Activity:
Beginning with the line that holds "from index 0 on" in the data below, give again every line through the one that holds "is removed. *)", exactly as written.

^^^^^^^^^^^^^^^^

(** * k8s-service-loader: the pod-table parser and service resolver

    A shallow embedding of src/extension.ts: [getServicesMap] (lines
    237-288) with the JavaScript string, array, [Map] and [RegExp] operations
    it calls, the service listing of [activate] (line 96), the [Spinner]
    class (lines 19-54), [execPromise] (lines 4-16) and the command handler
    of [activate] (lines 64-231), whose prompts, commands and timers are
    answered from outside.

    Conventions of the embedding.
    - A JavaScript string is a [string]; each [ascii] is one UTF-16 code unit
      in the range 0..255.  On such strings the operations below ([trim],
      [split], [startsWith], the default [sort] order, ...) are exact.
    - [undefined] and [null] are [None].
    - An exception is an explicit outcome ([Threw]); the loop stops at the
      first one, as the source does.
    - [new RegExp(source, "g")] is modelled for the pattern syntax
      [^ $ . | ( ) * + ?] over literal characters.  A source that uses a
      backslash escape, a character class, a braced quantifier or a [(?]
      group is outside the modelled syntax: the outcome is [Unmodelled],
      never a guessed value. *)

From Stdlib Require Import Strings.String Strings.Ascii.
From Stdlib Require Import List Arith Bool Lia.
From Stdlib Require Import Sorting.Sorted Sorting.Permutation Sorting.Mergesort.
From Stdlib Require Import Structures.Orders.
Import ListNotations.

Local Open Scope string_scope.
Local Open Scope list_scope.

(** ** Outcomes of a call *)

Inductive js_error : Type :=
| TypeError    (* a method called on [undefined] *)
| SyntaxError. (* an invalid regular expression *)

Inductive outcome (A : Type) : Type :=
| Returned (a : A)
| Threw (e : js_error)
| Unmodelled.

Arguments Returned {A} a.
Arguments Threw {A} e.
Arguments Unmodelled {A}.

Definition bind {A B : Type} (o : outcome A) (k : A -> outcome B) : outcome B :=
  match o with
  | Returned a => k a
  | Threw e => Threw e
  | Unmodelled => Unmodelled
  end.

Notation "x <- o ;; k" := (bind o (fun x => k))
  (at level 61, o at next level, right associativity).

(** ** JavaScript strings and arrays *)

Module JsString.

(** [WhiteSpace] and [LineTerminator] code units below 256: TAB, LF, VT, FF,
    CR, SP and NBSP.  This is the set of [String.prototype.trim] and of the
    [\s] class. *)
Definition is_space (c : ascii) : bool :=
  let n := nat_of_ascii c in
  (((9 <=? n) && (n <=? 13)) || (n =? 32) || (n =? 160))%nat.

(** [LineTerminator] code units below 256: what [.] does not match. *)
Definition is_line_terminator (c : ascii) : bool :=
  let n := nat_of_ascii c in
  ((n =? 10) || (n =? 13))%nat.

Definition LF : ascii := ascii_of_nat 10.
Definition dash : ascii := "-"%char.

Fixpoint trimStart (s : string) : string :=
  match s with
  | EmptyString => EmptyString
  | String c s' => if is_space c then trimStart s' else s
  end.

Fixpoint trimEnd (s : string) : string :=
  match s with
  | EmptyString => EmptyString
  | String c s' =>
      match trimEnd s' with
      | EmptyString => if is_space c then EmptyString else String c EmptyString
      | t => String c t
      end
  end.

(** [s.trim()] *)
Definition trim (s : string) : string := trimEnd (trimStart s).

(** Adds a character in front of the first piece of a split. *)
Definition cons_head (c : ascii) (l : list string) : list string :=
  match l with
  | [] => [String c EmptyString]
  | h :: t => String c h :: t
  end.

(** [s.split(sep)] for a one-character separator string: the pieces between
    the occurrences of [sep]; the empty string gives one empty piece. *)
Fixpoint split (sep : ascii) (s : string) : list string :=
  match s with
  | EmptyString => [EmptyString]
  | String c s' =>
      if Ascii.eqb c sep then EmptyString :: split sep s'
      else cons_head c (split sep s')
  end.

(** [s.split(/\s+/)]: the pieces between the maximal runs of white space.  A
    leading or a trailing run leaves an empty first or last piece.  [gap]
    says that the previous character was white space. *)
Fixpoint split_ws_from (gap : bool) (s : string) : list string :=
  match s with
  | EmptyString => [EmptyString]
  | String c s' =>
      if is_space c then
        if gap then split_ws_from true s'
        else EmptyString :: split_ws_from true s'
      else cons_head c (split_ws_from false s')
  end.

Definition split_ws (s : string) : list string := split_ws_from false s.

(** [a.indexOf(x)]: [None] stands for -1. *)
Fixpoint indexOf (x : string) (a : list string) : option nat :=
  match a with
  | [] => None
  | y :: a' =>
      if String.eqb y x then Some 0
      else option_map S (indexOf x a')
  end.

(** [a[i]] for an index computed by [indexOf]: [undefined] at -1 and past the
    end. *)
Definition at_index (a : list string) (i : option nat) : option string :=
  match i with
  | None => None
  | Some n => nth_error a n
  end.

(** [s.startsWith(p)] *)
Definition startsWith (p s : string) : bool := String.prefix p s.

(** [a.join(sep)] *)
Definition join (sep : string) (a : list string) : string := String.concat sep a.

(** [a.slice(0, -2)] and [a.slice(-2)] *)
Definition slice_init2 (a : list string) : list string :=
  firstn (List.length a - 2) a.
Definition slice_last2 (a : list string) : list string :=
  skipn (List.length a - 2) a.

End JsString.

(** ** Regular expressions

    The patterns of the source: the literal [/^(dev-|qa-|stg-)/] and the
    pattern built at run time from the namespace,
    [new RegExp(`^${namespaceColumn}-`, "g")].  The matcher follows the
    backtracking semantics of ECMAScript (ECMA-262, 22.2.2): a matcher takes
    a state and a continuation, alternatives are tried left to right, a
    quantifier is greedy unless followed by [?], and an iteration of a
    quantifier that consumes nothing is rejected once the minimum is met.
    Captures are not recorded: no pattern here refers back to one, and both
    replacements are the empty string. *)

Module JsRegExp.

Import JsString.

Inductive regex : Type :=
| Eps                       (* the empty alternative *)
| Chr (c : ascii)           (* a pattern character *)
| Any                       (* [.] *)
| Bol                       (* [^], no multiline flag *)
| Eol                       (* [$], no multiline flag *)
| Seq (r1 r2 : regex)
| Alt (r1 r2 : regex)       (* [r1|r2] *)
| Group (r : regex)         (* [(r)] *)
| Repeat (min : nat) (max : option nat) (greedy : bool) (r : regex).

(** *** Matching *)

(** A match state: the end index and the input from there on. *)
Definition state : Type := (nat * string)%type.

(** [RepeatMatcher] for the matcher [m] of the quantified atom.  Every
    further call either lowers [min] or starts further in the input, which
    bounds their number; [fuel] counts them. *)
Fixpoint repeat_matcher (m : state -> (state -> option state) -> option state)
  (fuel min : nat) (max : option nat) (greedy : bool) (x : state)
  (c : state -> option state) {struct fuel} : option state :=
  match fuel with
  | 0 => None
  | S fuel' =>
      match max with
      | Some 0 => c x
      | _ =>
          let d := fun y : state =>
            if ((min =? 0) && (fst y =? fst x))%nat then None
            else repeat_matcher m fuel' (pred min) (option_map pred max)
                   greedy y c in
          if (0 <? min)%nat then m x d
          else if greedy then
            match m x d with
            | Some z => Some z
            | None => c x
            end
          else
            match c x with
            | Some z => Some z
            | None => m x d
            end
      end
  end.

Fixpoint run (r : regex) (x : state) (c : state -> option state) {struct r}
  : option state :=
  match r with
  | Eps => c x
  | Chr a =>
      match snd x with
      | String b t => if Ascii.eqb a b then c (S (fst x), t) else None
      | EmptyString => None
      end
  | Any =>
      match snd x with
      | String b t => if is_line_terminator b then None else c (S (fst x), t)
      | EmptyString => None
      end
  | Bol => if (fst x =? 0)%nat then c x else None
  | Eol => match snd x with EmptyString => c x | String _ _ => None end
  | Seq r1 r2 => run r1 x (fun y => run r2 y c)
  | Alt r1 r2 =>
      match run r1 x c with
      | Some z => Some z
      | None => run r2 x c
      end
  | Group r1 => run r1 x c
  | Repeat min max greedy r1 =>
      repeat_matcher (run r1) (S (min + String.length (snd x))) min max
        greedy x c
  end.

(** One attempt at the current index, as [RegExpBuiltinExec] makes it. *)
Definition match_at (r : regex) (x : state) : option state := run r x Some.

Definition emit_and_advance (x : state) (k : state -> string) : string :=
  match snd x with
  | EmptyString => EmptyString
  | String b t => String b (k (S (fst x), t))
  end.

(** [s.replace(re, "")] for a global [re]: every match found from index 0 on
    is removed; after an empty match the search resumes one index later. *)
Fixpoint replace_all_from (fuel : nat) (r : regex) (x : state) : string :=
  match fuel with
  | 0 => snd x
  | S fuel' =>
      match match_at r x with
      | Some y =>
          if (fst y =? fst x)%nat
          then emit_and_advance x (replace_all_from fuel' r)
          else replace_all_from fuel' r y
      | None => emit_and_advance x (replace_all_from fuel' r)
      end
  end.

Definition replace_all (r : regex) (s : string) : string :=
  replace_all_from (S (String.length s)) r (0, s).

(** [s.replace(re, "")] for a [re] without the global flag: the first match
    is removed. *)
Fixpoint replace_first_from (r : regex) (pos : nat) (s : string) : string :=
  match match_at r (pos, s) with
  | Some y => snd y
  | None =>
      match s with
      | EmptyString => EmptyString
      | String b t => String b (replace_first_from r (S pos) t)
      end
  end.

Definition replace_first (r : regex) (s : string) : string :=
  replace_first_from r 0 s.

^^^^^^^^^^^^^^^^

Response:
(** [s.replace(re, "")] for a global [re]: every match found from index 0 on
    is removed; after an empty match the search resumes one index later. *)
Fixpoint replace_all_from (fuel : nat) (r : regex) (x : state) : string :=
  match fuel with
  | 0 => snd x
  | S fuel' =>
      match match_at r x with
      | Some y =>
          if (fst y =? fst x)%nat
          then emit_and_advance x (replace_all_from fuel' r)
          else replace_all_from fuel' r y
      | None => emit_and_advance x (replace_all_from fuel' r)
      end
  end.

Definition replace_all (r : regex) (s : string) : string :=
  replace_all_from (S (String.length s)) r (0, s).

(** [s.replace(re, "")] for a [re] without the global flag: the first match
    is removed. *)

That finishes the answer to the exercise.